AIM OF THE EXERCISE:
From the entries below, please output exactly the lines starting at the one containing "pose proof (lookup_await_inFlight" and ending at the one containing "intros Hin. apply (inv_keys_busy", both included.

== INFORMATION SUPPLIED ==

Lemma Inv_step ev st st' : Inv st → step ev st st' → Inv st'.
Proof.
  intros HI Hstep. destruct Hstep.
  - by apply Inv_startProcessing.
  - apply Inv_spawnWorker. by eapply Inv_take_other.
  - by apply Inv_resumeWorker.
  - apply Inv_completionCallback. by eapply Inv_take_other.
  - apply Inv_idle_files; auto.
    + rewrite updateFile_ids by done. apply HI.
    + intros g (f & Hf & Hid & _)%updateFile_status_inv; [|done].
      rewrite Hid. by apply (inv_ids_nonempty _ HI).
    + intros g (f & Hf & Hid & [[_ ->] | [_ ->]])%updateFile_status_inv; [| |done].
      * discriminate.
      * by eapply Inv_idle_not_processing.
  - apply Inv_idle_files; auto.
    + apply NoDup_ids_filter, HI.
    + intros f [Hf _]%list_elem_of_In%filter_In. apply (inv_ids_nonempty _ HI).
      by apply list_elem_of_In.
    + intros f [Hf _]%list_elem_of_In%filter_In.
      eapply Inv_idle_not_processing; eauto. by apply list_elem_of_In.
  - unfold handleClearAll.
    assert (Inv (set_files [] st)) as HI'.
    { apply Inv_idle_files; auto.
      - constructor.
      - intros f Hf. by apply elem_of_nil in Hf.
      - intros f Hf. by apply elem_of_nil in Hf. }
    destruct HI'. constructor; simpl in *; auto. discriminate.
  - destruct H0 as [Hnd Hall]. rewrite Forall_forall in Hall.
    apply Inv_idle_files; auto.
    + intros f [Hf | Hf]%elem_of_app.
      * by apply (inv_ids_nonempty _ HI).
      * apply Hall in Hf. tauto.
    + intros f [Hf | Hf]%elem_of_app.
      * by eapply Inv_idle_not_processing.
      * apply Hall in Hf as [_ ->]. discriminate.
  - apply (Inv_frame st); simpl; auto. apply HI.
Qed.

Lemma reachable_Inv st : reachable st → Inv st.
Proof.
  induction 1 as [|ev st st' _ IH Hstep]; [apply Inv_initial | by eapply Inv_step].
Qed.

(** ** Who may acquire a credential *)

Lemma inFlight_delete_subseteq ts i : inFlight (delete i ts) ⊆ inFlight ts.
Proof.
  intros [f k] (w & Hin)%elem_of_inFlight. apply elem_of_inFlight.
  exists w. by eapply list_elem_of_delete_inv.
Qed.

Lemma inFlight_checkCompletion st : inFlight (tasks (checkCompletion st)) = inFlight (tasks st).
Proof.
  destruct (checkCompletion_cases st) as [[_ ->] | [_ ->]]; [|done].
  by apply inFlight_snoc_other.
Qed.

(** The pairs in flight after a turn are those in flight before it, except
    for the one a dispatching worker adds. *)
Lemma step_inFlight ev st st' fileId key :
  step ev st st' →
  (fileId, key) ∈ inFlight (tasks st') →
  (fileId, key) ∈ inFlight (tasks st) ∨
  ∃ i now next rest, ev = EvSpawn i now ∧ processingRef st = true ∧
                     queueRef st = fileId :: rest ∧
                     selectKey now st = Some (key, next).
Proof.
  intros Hstep Hin. destruct Hstep.
  - left. destruct (startProcessing_cases st) as [[Hs _] | (_ & _ & Hs)];
      rewrite Hs in Hin; [done |]. simpl in Hin. by rewrite inFlight_spawnCalls in Hin.
  - assert (inFlight (tasks (take_task i st)) ⊆ inFlight (tasks st)) as Hsub
      by apply inFlight_delete_subseteq.
    destruct (spawnWorker_cases workerId now (take_task i st))
      as [[_ Hs] | [(_ & _ & Hs) | [(_ & rest & _ & Hs) | [Hc | Hc]]]].
    + rewrite Hs in Hin. left. by apply Hsub.
    + rewrite Hs, inFlight_checkCompletion in Hin. left. by apply Hsub.
    + rewrite Hs, inFlight_checkCompletion in Hin. left. by apply Hsub.
    + destruct Hc as (_ & f & rest & next & _ & _ & _ & Hs). rewrite Hs in Hin.
      simpl in Hin. rewrite inFlight_snoc_other in Hin by done. left. by apply Hsub.
    + destruct Hc as (Hp & f & rest & k & next & Hq & _ & Hsel & _ & Hs).
      rewrite Hs in Hin. simpl in Hin. rewrite inFlight_snoc_await in Hin.
      apply elem_of_app in Hin as [Hin | Hin%list_elem_of_singleton].
      * left. by apply Hsub.
      * injection Hin as -> ->. right. exists i, now, next, rest. split_and!; auto.
  - left.
    destruct (resumeWorker_frame workerId fileId0 key0 o now (take_task i st))
      as (_ & _ & _ & _ & _ & Ht).
    rewrite Ht, inFlight_snoc_other in Hin by done.
    by apply (inFlight_delete_subseteq (tasks st) i).
  - left. apply (inFlight_delete_subseteq (tasks st) i).
    unfold completionCallback in Hin.
    by destruct (_ && _) in Hin.
  - by left.
  - by left.
  - by left.
  - by left.
  - by left.
Qed.

(** C2. In every reachable state the credentials held by the suspended
    workers are pairwise distinct and all marked busy; and a key enters
    flight only through a worker whose scan found it not busy and whose
    clock was strictly past any cooldown recorded for it. *)
Theorem credentials_exclusive_and_cooled (st : Sched) :
  reachable st →
  NoDup (inFlightKeys st) ∧
  (∀ key, key ∈ inFlightKeys st → key ∈ activeKeysRef st) ∧
  (∀ ev st' fileId key,
     step ev st st' → holds st' fileId key → ¬ holds st fileId key →
     ∃ i now, ev = EvSpawn i now ∧ key ∈ apiKeys st ∧
              (key ∉ activeKeysRef st) ∧
              (key ∉ inFlightKeys st) ∧
              ∀ expiry, cooldownKeysRef st !! key = Some expiry → expiry < now).
Proof.
  intros HI%reachable_Inv. split_and!.
  - apply HI.
  - apply HI.
  - intros ev st' fileId key Hstep Hnew Hold. unfold holds in *.
    destruct (step_inFlight _ _ _ _ _ Hstep Hnew)
      as [? | (i & now & next & rest & -> & _ & _ & Hsel)]; [done |].
    apply selectKey_free in Hsel as (Hk & Hfree & Hcool).
    exists i, now. split_and!; auto.
    intros Hin. apply Hfree. by apply (inv_keys_busy _ HI).
Qed.

(** C3. In every reachable state the queue holds no identifier twice, no
    queued identifier is in flight at a worker, and no identifier is in
    flight at two workers. *)
Theorem queue_ids_unique_and_not_in_flight (st : Sched) :
  reachable st →
  NoDup (queueRef st) ∧
  (∀ fileId, fileId ∈ queueRef st → fileId ∉ inFlightIds st) ∧
  NoDup (inFlightIds st).
Proof.
  intros HI%reachable_Inv.
  pose proof (inv_work_nodup _ HI) as Hnd.
  apply NoDup_app in Hnd as (Hq & Hdisj & Hfl). auto.
Qed.

(** ** Cooldown *)

Lemma elem_of_inFlightKeys st key :
  key ∈ inFlightKeys st ↔ ∃ fileId, (fileId, key) ∈ inFlight (tasks st).
Proof.
  unfold inFlightKeys. rewrite list_elem_of_fmap. split.
  - intros ([f k] & -> & Hin). eauto.
  - intros (f & Hin). exists (f, key). auto.
Qed.

Lemma elem_of_inFlightIds st fileId :
  fileId ∈ inFlightIds st ↔ ∃ key, (fileId, key) ∈ inFlight (tasks st).
Proof.
  unfold inFlightIds. rewrite list_elem_of_fmap. split.
  - intros ([f k] & -> & Hin). eauto.
  - intros (k & Hin). exists (fileId, k). auto.
Qed.

Lemma lookup_await_inFlight st i workerId fileId key :
  tasks st !! i = Some (AwaitGenerate workerId fileId key) →
  (fileId, key) ∈ inFlight (tasks st).
Proof. intros Hi. apply elem_of_inFlight. exists workerId. by eapply list_elem_of_lookup_2. Qed.

Lemma purgeExpired_keeps now (cooling : gmap string Z) key expiry :
  cooling !! key = Some expiry → now ≤ expiry →
  purgeExpired now cooling !! key = Some expiry.
Proof. intros Hc Hle. apply purgeExpired_lookup. split; [done | lia]. Qed.

Lemma cooldown_checkCompletion st : cooldownKeysRef (checkCompletion st) = cooldownKeysRef st.
Proof. by destruct (checkCompletion_cases st) as [[_ ->] | [_ ->]]. Qed.

(** A cooldown entry survives every turn taken before its expiry, and its
    key stays out of flight. *)
Lemma coolingDown_step ev st st' key expiry :
  step ev st st' → beforeDeadline expiry ev st →
  coolingDown key expiry st → coolingDown key expiry st'.
Proof.
  intros Hstep Hev [Hcool Hfree]. split.
  - destruct Hstep; simpl in Hev; try done.
    + by destruct (startProcessing_cases st) as [[-> _] | (_ & _ & ->)].
    + destruct (spawnWorker_cases workerId now (take_task i st))
        as [[_ ->] | [(_ & _ & ->) | [(_ & rest & _ & ->) | [Hc | Hc]]]];
        rewrite ?cooldown_checkCompletion; try done.
      * destruct Hc as (_ & f & rest & next & _ & _ & _ & ->). simpl.
        by apply purgeExpired_keeps.
      * destruct Hc as (_ & f & rest & k & next & _ & _ & _ & _ & ->). simpl.
        by apply purgeExpired_keeps.
    + assert (key0 ≠ key) as Hne.
      { intros ->. apply Hfree, elem_of_inFlightKeys. exists fileId.
        by eapply lookup_await_inFlight. }
      destruct o as [r | error]; [done |].
      destruct (isKeyError (JsString.toLowerCase error)) eqn:Hc.
      * destruct (resumeWorker_keyError workerId fileId key0 error now (take_task i st) Hc)
          as (_ & _ & -> & _). simpl. by rewrite lookup_insert_ne.
      * by destruct (resumeWorker_permanent workerId fileId key0 error now (take_task i st) Hc)
          as (_ & _ & -> & _).
    + unfold completionCallback. by destruct (_ && _).
  - intros (fileId & Hin)%elem_of_inFlightKeys.
    destruct (step_inFlight _ _ _ _ _ Hstep Hin)
      as [Hold | (i & now & next & rest & -> & _ & _ & Hsel)].
    + apply Hfree, elem_of_inFlightKeys. eauto.
    + simpl in Hev. apply selectKey_free in Hsel as (_ & _ & Hexp).
      specialize (Hexp _ Hcool). lia.
Qed.

Lemma coolingDown_run key expiry st st' :
  run (beforeDeadline expiry) st st' →
  coolingDown key expiry st → coolingDown key expiry st'.
Proof.
  induction 1 as [|ev st st' st'' Hev Hstep _ IH]; [done |].
  intros Hc. apply IH. by eapply coolingDown_step.
Qed.

(** C5 (amended). When the generation call of a worker in flight fails with a
    credential-exhaustion error at time [now], the item, which was not in
    the queue, is appended to it once and is Pending; the credential is
    released and cools until [now + 30000]; and as long as the workers read
    a clock not past that instant and the key list is not replaced, no
    worker takes that credential. *)
Theorem key_error_requeues_and_cools (st : Sched) (i workerId : nat)
    (fileId key error : string) (now : Z) :
  reachable st →
  tasks st !! i = Some (AwaitGenerate workerId fileId key) →
  isKeyError (JsString.toLowerCase error) = true →
  let st' := resumeWorker workerId fileId key (Rejected error) now (take_task i st) in
  queueRef st' = (queueRef st ++ [fileId])%list ∧
  (fileId ∉ queueRef st) ∧
  NoDup (queueRef st') ∧
  (∃ f, f ∈ files st' ∧ FileItem.id f = fileId) ∧
  (∀ f, f ∈ files st' → FileItem.id f = fileId → FileItem.status f = Pending) ∧
  (key ∉ activeKeysRef st') ∧
  cooldownKeysRef st' !! key = Some (now + 30000) ∧
  (∀ st'', run (beforeDeadline (now + 30000)) st' st'' →
           cooldownKeysRef st'' !! key = Some (now + 30000) ∧
           (key ∉ inFlightKeys st'') ∧
           ∀ t, t ≤ now + 30000 → ∀ next, selectKey t st'' ≠ Some (key, next)).
Proof.
  intros Hreach Hi Hc st'.
  pose proof (reachable_Inv _ Hreach) as HI.
  assert (reachable st') as Hreach'.
  { eapply reachable_step; [exact Hreach |]. by apply (step_settle st i). }
  pose proof (reachable_Inv _ Hreach') as HI'.
  assert (files st' = updateFile fileId (FileItem.with_status Pending) (files st) ∧
          queueRef st' = (queueRef st ++ [fileId])%list ∧
          cooldownKeysRef st' = <[key := now + 30000]> (cooldownKeysRef st) ∧
          activeKeysRef st' = activeKeysRef st ∖ {[key]}) as (Hf & Hq & Hcd & Hk).
  { destruct (resumeWorker_keyError workerId fileId key error now (take_task i st) Hc)
      as (? & ? & ? & ? & _). split_and!; assumption. }
  clearbody st'.
  pose proof (lookup_await_inFlight _ _ _ _ _ Hi) as Hheld.
  assert (fileId ∈ inFlightIds st) as Hid by (apply elem_of_inFlightIds; eauto).
  assert (coolingDown key (now + 30000) st') as Hcool.
  { split; [rewrite Hcd; apply lookup_insert_eq |].
    intros Hin. apply (inv_keys_busy _ HI') in Hin. rewrite Hk in Hin.
    apply elem_of_difference in Hin as [_ Hin]. apply Hin. by apply elem_of_singleton. }
  split_and!.
  - exact Hq.
  - intros Hin. pose proof (inv_work_nodup _ HI) as Hnd.
    apply NoDup_app in Hnd as (_ & Hdisj & _). by apply (Hdisj fileId).
  - pose proof (inv_work_nodup _ HI') as Hnd. by apply NoDup_app in Hnd as (? & _).
  - assert (fileId ∈ FileItem.id <$> files st) as (f & Heq & Hin)%list_elem_of_fmap.
    { apply (inv_work_known _ HI). apply elem_of_app. by right. }
    exists (FileItem.with_status Pending f). rewrite Hf. split; [|done].
    by apply updateFile_hit.
  - intros g Hg Hgid. rewrite Hf in Hg.
    apply updateFile_status_inv in Hg as (f & _ & Hid' & [[_ ->] | [Hne _]]); [done | | done].
    congruence.
  - rewrite Hk. intros [_ Hin]%elem_of_difference. apply Hin. by apply elem_of_singleton.
  - apply Hcool.
  - intros st'' Hrun.
    destruct (coolingDown_run _ _ _ _ Hrun Hcool) as [Hcd'' Hfree''].
    split_and!; auto.
    intros t Ht next Hsel. apply selectKey_free in Hsel as (_ & _ & Hexp).
    specialize (Hexp _ Hcd''). lia.
Qed.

===

EXPECTED ANSWER:
  pose proof (lookup_await_inFlight _ _ _ _ _ Hi) as Hheld.
  assert (fileId ∈ inFlightIds st) as Hid by (apply elem_of_inFlightIds; eauto).
  assert (coolingDown key (now + 30000) st') as Hcool.
  { split; [rewrite Hcd; apply lookup_insert_eq |].
    intros Hin. apply (inv_keys_busy _ HI') in Hin. rewrite Hk in Hin.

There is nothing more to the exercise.